STORED DATA Start Marker

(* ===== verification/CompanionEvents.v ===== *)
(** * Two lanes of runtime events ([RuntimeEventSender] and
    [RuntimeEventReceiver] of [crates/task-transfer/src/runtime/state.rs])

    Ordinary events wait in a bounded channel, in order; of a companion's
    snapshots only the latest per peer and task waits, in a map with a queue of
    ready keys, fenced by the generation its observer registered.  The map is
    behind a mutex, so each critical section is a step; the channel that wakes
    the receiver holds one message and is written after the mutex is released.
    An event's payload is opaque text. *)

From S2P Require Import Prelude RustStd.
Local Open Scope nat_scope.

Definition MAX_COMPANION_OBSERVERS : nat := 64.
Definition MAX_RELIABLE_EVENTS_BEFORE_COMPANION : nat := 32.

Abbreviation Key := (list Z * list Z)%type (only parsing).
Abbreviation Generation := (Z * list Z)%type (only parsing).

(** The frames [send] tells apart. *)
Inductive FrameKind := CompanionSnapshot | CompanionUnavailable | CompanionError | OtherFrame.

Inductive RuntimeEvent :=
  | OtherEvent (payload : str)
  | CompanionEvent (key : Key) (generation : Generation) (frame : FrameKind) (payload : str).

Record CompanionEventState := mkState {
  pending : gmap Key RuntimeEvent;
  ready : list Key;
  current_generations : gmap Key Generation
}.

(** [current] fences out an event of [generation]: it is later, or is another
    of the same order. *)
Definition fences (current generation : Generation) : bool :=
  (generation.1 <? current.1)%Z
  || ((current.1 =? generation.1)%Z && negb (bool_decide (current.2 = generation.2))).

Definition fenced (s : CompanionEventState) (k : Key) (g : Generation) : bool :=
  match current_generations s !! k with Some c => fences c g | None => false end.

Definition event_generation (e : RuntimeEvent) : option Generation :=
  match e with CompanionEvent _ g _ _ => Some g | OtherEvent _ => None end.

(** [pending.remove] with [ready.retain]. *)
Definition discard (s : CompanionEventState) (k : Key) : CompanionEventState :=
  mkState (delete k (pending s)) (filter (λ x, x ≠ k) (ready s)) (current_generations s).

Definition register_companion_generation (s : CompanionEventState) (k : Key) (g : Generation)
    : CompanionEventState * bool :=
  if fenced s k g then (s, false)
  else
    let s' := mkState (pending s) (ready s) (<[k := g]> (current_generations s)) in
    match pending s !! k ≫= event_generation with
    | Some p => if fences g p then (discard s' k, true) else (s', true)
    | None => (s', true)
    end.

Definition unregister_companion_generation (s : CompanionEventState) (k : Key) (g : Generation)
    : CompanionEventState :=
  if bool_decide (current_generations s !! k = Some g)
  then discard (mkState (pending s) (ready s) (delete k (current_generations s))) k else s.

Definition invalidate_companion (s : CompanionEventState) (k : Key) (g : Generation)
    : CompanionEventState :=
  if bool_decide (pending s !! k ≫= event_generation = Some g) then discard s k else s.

STORED DATA End Marker

Copy the lines of the data above exactly as written, beginning with the line containing "ready keys, fenced" and ending with the line containing "mkState (delete k", and leave out all other lines.

**RESULT**
    ready keys, fenced by the generation its observer registered.  The map is
    behind a mutex, so each critical section is a step; the channel that wakes
    the receiver holds one message and is written after the mutex is released.
    An event's payload is opaque text. *)

From S2P Require Import Prelude RustStd.
Local Open Scope nat_scope.

Definition MAX_COMPANION_OBSERVERS : nat := 64.
Definition MAX_RELIABLE_EVENTS_BEFORE_COMPANION : nat := 32.

Abbreviation Key := (list Z * list Z)%type (only parsing).
Abbreviation Generation := (Z * list Z)%type (only parsing).

(** The frames [send] tells apart. *)
Inductive FrameKind := CompanionSnapshot | CompanionUnavailable | CompanionError | OtherFrame.

Inductive RuntimeEvent :=
  | OtherEvent (payload : str)
  | CompanionEvent (key : Key) (generation : Generation) (frame : FrameKind) (payload : str).

Record CompanionEventState := mkState {
  pending : gmap Key RuntimeEvent;
  ready : list Key;
  current_generations : gmap Key Generation
}.

(** [current] fences out an event of [generation]: it is later, or is another
    of the same order. *)
Definition fences (current generation : Generation) : bool :=
  (generation.1 <? current.1)%Z
  || ((current.1 =? generation.1)%Z && negb (bool_decide (current.2 = generation.2))).

Definition fenced (s : CompanionEventState) (k : Key) (g : Generation) : bool :=
  match current_generations s !! k with Some c => fences c g | None => false end.

Definition event_generation (e : RuntimeEvent) : option Generation :=
  match e with CompanionEvent _ g _ _ => Some g | OtherEvent _ => None end.

(** [pending.remove] with [ready.retain]. *)
Definition discard (s : CompanionEventState) (k : Key) : CompanionEventState :=
  mkState (delete k (pending s)) (filter (λ x, x ≠ k) (ready s)) (current_generations s).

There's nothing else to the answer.